EXERCISE REQUIREMENTS: Transcribe the following entries word for word. End with the line where "induction 1 as [|u l Hu Hl IH]; [done|]." appears.

DATA SHOWN:
(** X1.  Every URL that line 104 puts in the list is a line of the file
    without its surrounding white space: it is not empty, [strip] leaves
    it as it is, and it holds no line feed and no carriage return. *)
Theorem load_urls_clean (text u : string) :
  u ∈ Text.load_urls text -> Text.clean_line u.
Proof.
  rewrite load_urls_pieces. unfold Text.stripped. intros H.
  apply list_elem_of_filter in H as [Hne H].
  apply list_elem_of_fmap in H as (p & -> & Hp).
  pose proof (split_breaks_clean text) as Hc. rewrite Forall_forall in Hc.
  destruct (Hc p Hp) as [H1 H2].
  split; [by intros E; rewrite E in Hne|]. split; [apply strip_idem|].
  split; by apply contains_strip.
Qed.

Lemma load_urls_clean_witness :
  Text.clean_line "http://host/a b.pdf".
Proof.
  apply (load_urls_clean (String "009" " http://host/a b.pdf  " +:+ String "013" (String "010" ""))).
  vm_compute. left.
Defined.

(** X2.  A list of URLs written to a file one per line is read back as
    it was, provided each is a clean line: not empty, without white space
    at either end and without a line break inside. *)
Theorem load_urls_unlines (l : list string) :
  Forall Text.clean_line l -> Text.load_urls (Text.unlines l) = l.
Proof.
  induction 1 as [|u l Hu Hl IH]; [done|].
  cbn [Text.unlines]. rewrite load_urls_at_break by done.
  by rewrite load_urls_clean_line, IH.
Qed.

Lemma load_urls_unlines_witness :
  Text.load_urls (Text.unlines ["http://host/a.pdf"; "http://host/b c.pdf"])
  = ["http://host/a.pdf"; "http://host/b c.pdf"].
Proof.
  apply load_urls_unlines.
  repeat (constructor; [repeat split; [discriminate | vm_compute; reflexivity ..]|]).
  constructor.
Defined.

(** X3.  "\n", "\r" and "\r\n" are the same to line 104: the URLs of two
    texts joined by any of them are the URLs of the first followed by
    those of the second.  So blank lines and the kind of line end in the
    file do not matter, and the order of the lines is kept. *)
Theorem load_urls_app (a b : string) :
  Text.load_urls (a +:+ String "010" b) = Text.load_urls a ++ Text.load_urls b
  /\ Text.load_urls (a +:+ String "013" b) = Text.load_urls a ++ Text.load_urls b
  /\ Text.load_urls (a +:+ String "013" (String "010" b))
     = Text.load_urls a ++ Text.load_urls b.
Proof.
  split; [by apply load_urls_at_break|]. split; [by apply load_urls_at_break|].
  rewrite load_urls_at_break by done.
  pose proof (load_urls_at_break "" "010" b eq_refl) as H.
  change ("" +:+ String "010" b) with (String "010" b) in H. by rewrite H.
Qed.

(** ** [get_session] *)

Section SessionFacts.

Lemma consistent_no_sessions : consistent no_sessions.
Proof.
  split; [done|]. split; intros *; cbn [no_sessions session_of];
    by rewrite lookup_empty.
Qed.

Lemma get_session_in_spec tid tl s tl' :
  consistent tl ->
  get_session_in tid tl = (s, tl') ->
  consistent tl'
  /\ session_of tl ⊆ session_of tl'
  /\ session_of tl' !! tid = Some s
  /\ dom (session_of tl') = dom (session_of tl) ∪ {[tid]}.
Proof.
  intros (Hsize & Hold & Hinj). unfold get_session_in.
  destruct (session_of tl !! tid) as [s0|] eqn:E; intros [= <- <-].
  - split; [done|]. split; [done|]. split; [done|].
    apply elem_of_dom_2 in E. symmetry. rewrite (comm_L (∪)).
    by apply subseteq_union_1_L, singleton_subseteq_l.
  - cbn [session_of sessions_created]. split; [|split; [|split]].
    + split; [|split]; cbn [session_of sessions_created].
      * rewrite map_size_insert_None by done. by rewrite Hsize.
      * intros t s. rewrite lookup_insert_Some.
        intros [[_ <-]|[_ Ht]]; [cbn; split; [lia|done]|].
        destruct (Hold _ _ Ht). split; [lia|done].
      * intros t1 t2 s1 s2. rewrite !lookup_insert_Some.
        intros [[<- <-]|[? H1]] [[<- <-]|[? H2]]; cbn [session_rank]; intros Hr;
          [done| | |by eapply Hinj].
        -- destruct (Hold _ _ H2). lia.
        -- destruct (Hold _ _ H1). lia.
    + by apply insert_subseteq.
    + by rewrite lookup_insert_eq.
    + by rewrite dom_insert_L, (comm_L (∪)).
Qed.

Lemma get_session_calls_spec tids : forall tl ss tl',
  consistent tl ->
  get_session_calls tids tl = (ss, tl') ->
  consistent tl'
  /\ session_of tl ⊆ session_of tl'
  /\ dom (session_of tl') = dom (session_of tl) ∪ list_to_set tids
  /\ length ss = length tids
  /\ forall i a, tids !! i = Some a -> ss !! i = session_of tl' !! a.
Proof.
  induction tids as [|tid tids IH]; intros tl ss tl' Hc; cbn [get_session_calls].
  - intros [= <- <-]. split; [done|]. split; [done|].
    split; [by rewrite list_to_set_nil, (right_id_L ∅ (∪))|].
    split; [done|]. intros i a. by rewrite lookup_nil.
  - destruct (get_session_in tid tl) as [s tl1] eqn:E1.
    destruct (get_session_calls tids tl1) as [ss1 tl2] eqn:E2.
    intros [= <- <-].
    destruct (get_session_in_spec _ _ _ _ Hc E1) as (Hc1 & Hsub1 & Hs & Hdom1).
    destruct (IH _ _ _ Hc1 E2) as (Hc2 & Hsub2 & Hdom2 & Hlen & Hss).
    split; [done|]. split; [by etrans|].
    split; [by rewrite Hdom2, Hdom1, list_to_set_cons, (assoc_L (∪))|]. split; [by cbn; rewrite Hlen|].
    intros [|i] a; cbn [lookup list_lookup].
    + intros [= <-]. symmetry. by eapply lookup_weaken.
    + apply Hss.
Qed.

End SessionFacts.

(** X4.  Calls of [get_session()], in any order and by any threads,
    starting with no session made: a thread gets the same session object
    at each of its calls, two threads never get the same object, as many
    sessions are made as there are threads that called, and each is
    configured as [create_session()] does. *)
Theorem get_session_one_per_thread (tids : list nat) :
  let '(ss, tl) := get_session_calls tids no_sessions in
  length ss = length tids
  /\ (forall i j a b s t,
        tids !! i = Some a -> tids !! j = Some b ->
        ss !! i = Some s -> ss !! j = Some t ->
        (s = t <-> a = b))
  /\ sessions_created tl = size (list_to_set tids : gset nat)
  /\ Forall (fun s => session_config s = create_session) ss.
Proof.
  destruct (get_session_calls tids no_sessions) as [ss tl] eqn:E.
  destruct (get_session_calls_spec _ _ _ _ consistent_no_sessions E)
    as ((Hsize & Hold & Hinj) & _ & Hdom & Hlen & Hss).
  split; [done|]. split; [|split].
  - intros i j a b s t Ha Hb Hs Ht.
    rewrite (Hss _ _ Ha) in Hs. rewrite (Hss _ _ Hb) in Ht. split.
    + intros <-. by eapply Hinj.
    + intros <-. congruence.
  - rewrite <- Hsize, <- size_dom, Hdom. cbn [no_sessions session_of].
    by rewrite dom_empty_L, (left_id_L ∅ (∪)).
  - apply Forall_lookup. intros i s Hs.
    destruct (lookup_lt_is_Some_2 tids i) as [a Ha].
    { rewrite <- Hlen. by eapply lookup_lt_Some. }
    rewrite (Hss _ _ Ha) in Hs. by destruct (Hold _ _ Hs).
Qed.

(** ** The parameters of [create_session] *)

(** X5.  A session made by [create_session(retries, backoff)] sends one
    GET at least once and at most [retries] + 1 times (once if [retries]
    is zero or less), pauses once between two attempts, and the reply it
    returns is the one to its last attempt. *)
Theorem create_session_with_attempts (env : Env) (url : string) (retries : Z)
    (backoff : Q) (res : Res Response) (n : nat) (ps : list Q) :
  session_get_run env (create_session_with retries backoff) url = (res, n, ps) ->
  res <> Running
  /\ (1 <= n <= Z.to_nat retries + 1)%nat
  /\ length ps = (n - 1)%nat
  /\ forall resp, res = Returned resp -> server env url (n - 1) = Replied resp.
Proof.
  intros Hrun. unfold session_get_run in Hrun.
  cbn [create_session_with max_retries total] in Hrun.
  pose proof (urlopen_spec env url (S (Z.to_nat retries))
                (max_retries (create_session_with retries backoff)) 0 []) as H.
  cbn [create_session_with max_retries total] in H. rewrite Hrun in H.
  destruct H as (Hres & Hn & Hlast & new & Hps & Hlen & _); [lia|].
  cbn [app] in Hps. subst new. cbn [create_session_with max_retries total] in Hn.
  split; [done|]. split; [lia|]. split; [lia|]. by intros resp ->.
Qed.

Lemma create_session_with_attempts_witness :
  session_get_run (calm_env secret_seed0 always_503) (create_session_with 2 (3 # 1))
    "http://host/a.pdf"
  = (Raised (Urllib3.max_retry_error "http://host/a.pdf" (Urllib3.too_many 503)),
     3%nat, [0 # 1; 6 # 1]%Q)
  /\ (1 <= 3 <= Z.to_nat 2 + 1)%nat.
Proof.
  assert (H : session_get_run (calm_env secret_seed0 always_503)
                (create_session_with 2 (3 # 1)) "http://host/a.pdf"
              = (Raised (Urllib3.max_retry_error "http://host/a.pdf" (Urllib3.too_many 503)),
                 3%nat, [0 # 1; 6 # 1]%Q))
    by (vm_compute; reflexivity).
  split; [exact H|].
  exact (proj1 (proj2 (create_session_with_attempts _ _ _ _ _ _ _ H))).
Defined.

(** X6.  A reply with an HTTP error status (400 to 599) that the retry
    policy does not retry, for instance 404: the request is sent once,
    [raise_for_status] raises, and [download_one] returns the failed
    outcome with the message of that error, whatever is on disk.  No
    file is opened: the call changes nothing away from the temporary
    path, and nothing at all if nothing was there.  A file that was
    lying at the temporary path is removed by the handler, unless the
    existence test or the removal is refused. *)
Theorem download_one_http_error (env : Env) (url dest_dir : string) (w : World)
    (dest temp : Path) (resp : Response) :
  fst (plan_paths env url dest_dir w) = Returned (dest, temp) ->
  server env url 0 = Replied resp ->
  Urllib3.is_retry (max_retries get_session) "GET"
    (status_code resp) (has_retry_after resp) = false ->
  400 <= status_code resp < 600 ->
  session_get_run env get_session url = (Returned resp, 1%nat, [])
  /\ exists e w',
       raise_for_status resp w = (Raised e, w)
       /\ download_one env url dest_dir w = (Returned (url, false, message e), w')
       /\ only_at (PosixPath.to_str temp) w w'
       /\ (fs w !! PosixPath.to_str temp = None -> w' = w)
       /\ (fault env (OpStat (PosixPath.to_str temp)) = None ->
           fault env (OpUnlink (PosixPath.to_str temp)) = None ->
           forall c, fs w' !! PosixPath.to_str temp <> Some (File c)).
Proof.
  intros Hplan Hserver Hretry Hstatus.
  assert (Hget : session_get_run env get_session url = (Returned resp, 1%nat, [])).
  { unfold session_get_run.
    change (Z.to_nat (total (max_retries get_session))) with 5%nat.
    cbn [Urllib3.urlopen]. by rewrite Hserver, Hretry. }
  split; [done|].
  destruct (raise_for_status resp w) as [rs w0] eqn:Hrs.
  pose proof (raise_for_status_inv _ _ _ _ Hrs) as (-> & Hrun & Hok).
  destruct rs as [[]|e|]; [by destruct Hok|clear Hok|done].
  assert (Hdl : download_one env url dest_dir w = cleanup env url temp e w).
  { unfold download_one, bind at 1.
    destruct (plan_paths env url dest_dir w) as [rp w1] eqn:Hp.
    cbn [fst] in Hplan. subst rp.
    apply plan_paths_inv in Hp as [-> _].
    unfold try_except, fetch_and_publish, bind at 1, session_get.
    rewrite Hget. cbn [fst]. unfold bind at 1, bind at 1. by rewrite Hrs. }
  destruct (cleanup env url temp e w) as [r w'] eqn:Hc.
  pose proof (cleanup_inv _ _ _ _ _ _ _ Hc) as (-> & Honly & Hgone).
  exists e, w'. split; [done|]. split; [done|]. split; [done|]. split; [|done].
  intros Hfree. revert Hc.
  unfold cleanup, try_pass, try_except, bind at 1, bind at 1, Fs.exists_, bind at 1,
    syscall.
  destruct (fault env _); [by intros [= <-]|]. cbn [ret get_fs bind].
  rewrite Hfree. rewrite bool_decide_false by (by intros [? ?]). by intros [= <-].
Qed.

Lemma download_one_http_error_witness :
  exists w',
    download_one (calm_env secret_seed0 server_404) "http://host/a.pdf" "pdfs" stale_pdfs
    = (Returned ("http://host/a.pdf", false,
                 "404 Client Error: Not Found for url: http://host/a.pdf"), w')
    /\ forall c, fs w' !! "pdfs/a.pdf.part" <> Some (File c).
Proof.
  destruct (download_one_http_error (calm_env secret_seed0 server_404)
              "http://host/a.pdf" "pdfs" stale_pdfs
              (mkPath "" ["pdfs"; "a.pdf"]) (mkPath "" ["pdfs"; "a.pdf.part"]) not_found)
    as (_ & e & w' & He & Hd & _ & _ & Hgone);
    [vm_compute; reflexivity | reflexivity | vm_compute; reflexivity
    | split; vm_compute; congruence |].
  vm_compute in He. injection He as <-.
  exists w'. split; [exact Hd|]. apply Hgone; reflexivity.
Defined.

(** ** [filename_from_url]: the query string *)

Section QueryFacts.
Import Py UrlParse.

Lemma contains_before_same c s : contains c (before c s) = false.
Proof.
  induction s as [|d s IH]; [done|]. cbn [before].
  destruct (Ascii.eqb c d) eqn:E; [done|]. cbn [contains]. by rewrite E.
Qed.

Lemma contains_before c a s : contains c s = false -> contains c (before a s) = false.
Proof.
  induction s as [|d s IH]; [done|]. cbn [before contains].
  destruct (Ascii.eqb c d) eqn:E; [done|]. intros H.
  destruct (Ascii.eqb a d); [done|]. cbn [contains]. rewrite E. auto.
Qed.

Lemma contains_upto_last c a s : contains c s = false -> contains c (upto_last a s) = false.
Proof.
  induction s as [|d s IH]; [done|]. cbn [upto_last contains].
  destruct (Ascii.eqb c d) eqn:E; [done|]. intros H.
  destruct (contains a s); [cbn [contains]; rewrite E; auto|].
  destruct (Ascii.eqb a d); [|done]. cbn [contains]. by rewrite E.
Qed.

WORKED SOLUTION:
(** X1.  Every URL that line 104 puts in the list is a line of the file
    without its surrounding white space: it is not empty, [strip] leaves
    it as it is, and it holds no line feed and no carriage return. *)
Theorem load_urls_clean (text u : string) :
  u ∈ Text.load_urls text -> Text.clean_line u.
Proof.
  rewrite load_urls_pieces. unfold Text.stripped. intros H.
  apply list_elem_of_filter in H as [Hne H].
  apply list_elem_of_fmap in H as (p & -> & Hp).
  pose proof (split_breaks_clean text) as Hc. rewrite Forall_forall in Hc.
  destruct (Hc p Hp) as [H1 H2].
  split; [by intros E; rewrite E in Hne|]. split; [apply strip_idem|].
  split; by apply contains_strip.
Qed.

Lemma load_urls_clean_witness :
  Text.clean_line "http://host/a b.pdf".
Proof.
  apply (load_urls_clean (String "009" " http://host/a b.pdf  " +:+ String "013" (String "010" ""))).
  vm_compute. left.
Defined.

(** X2.  A list of URLs written to a file one per line is read back as
    it was, provided each is a clean line: not empty, without white space
    at either end and without a line break inside. *)
Theorem load_urls_unlines (l : list string) :
  Forall Text.clean_line l -> Text.load_urls (Text.unlines l) = l.
Proof.
  induction 1 as [|u l Hu Hl IH]; [done|].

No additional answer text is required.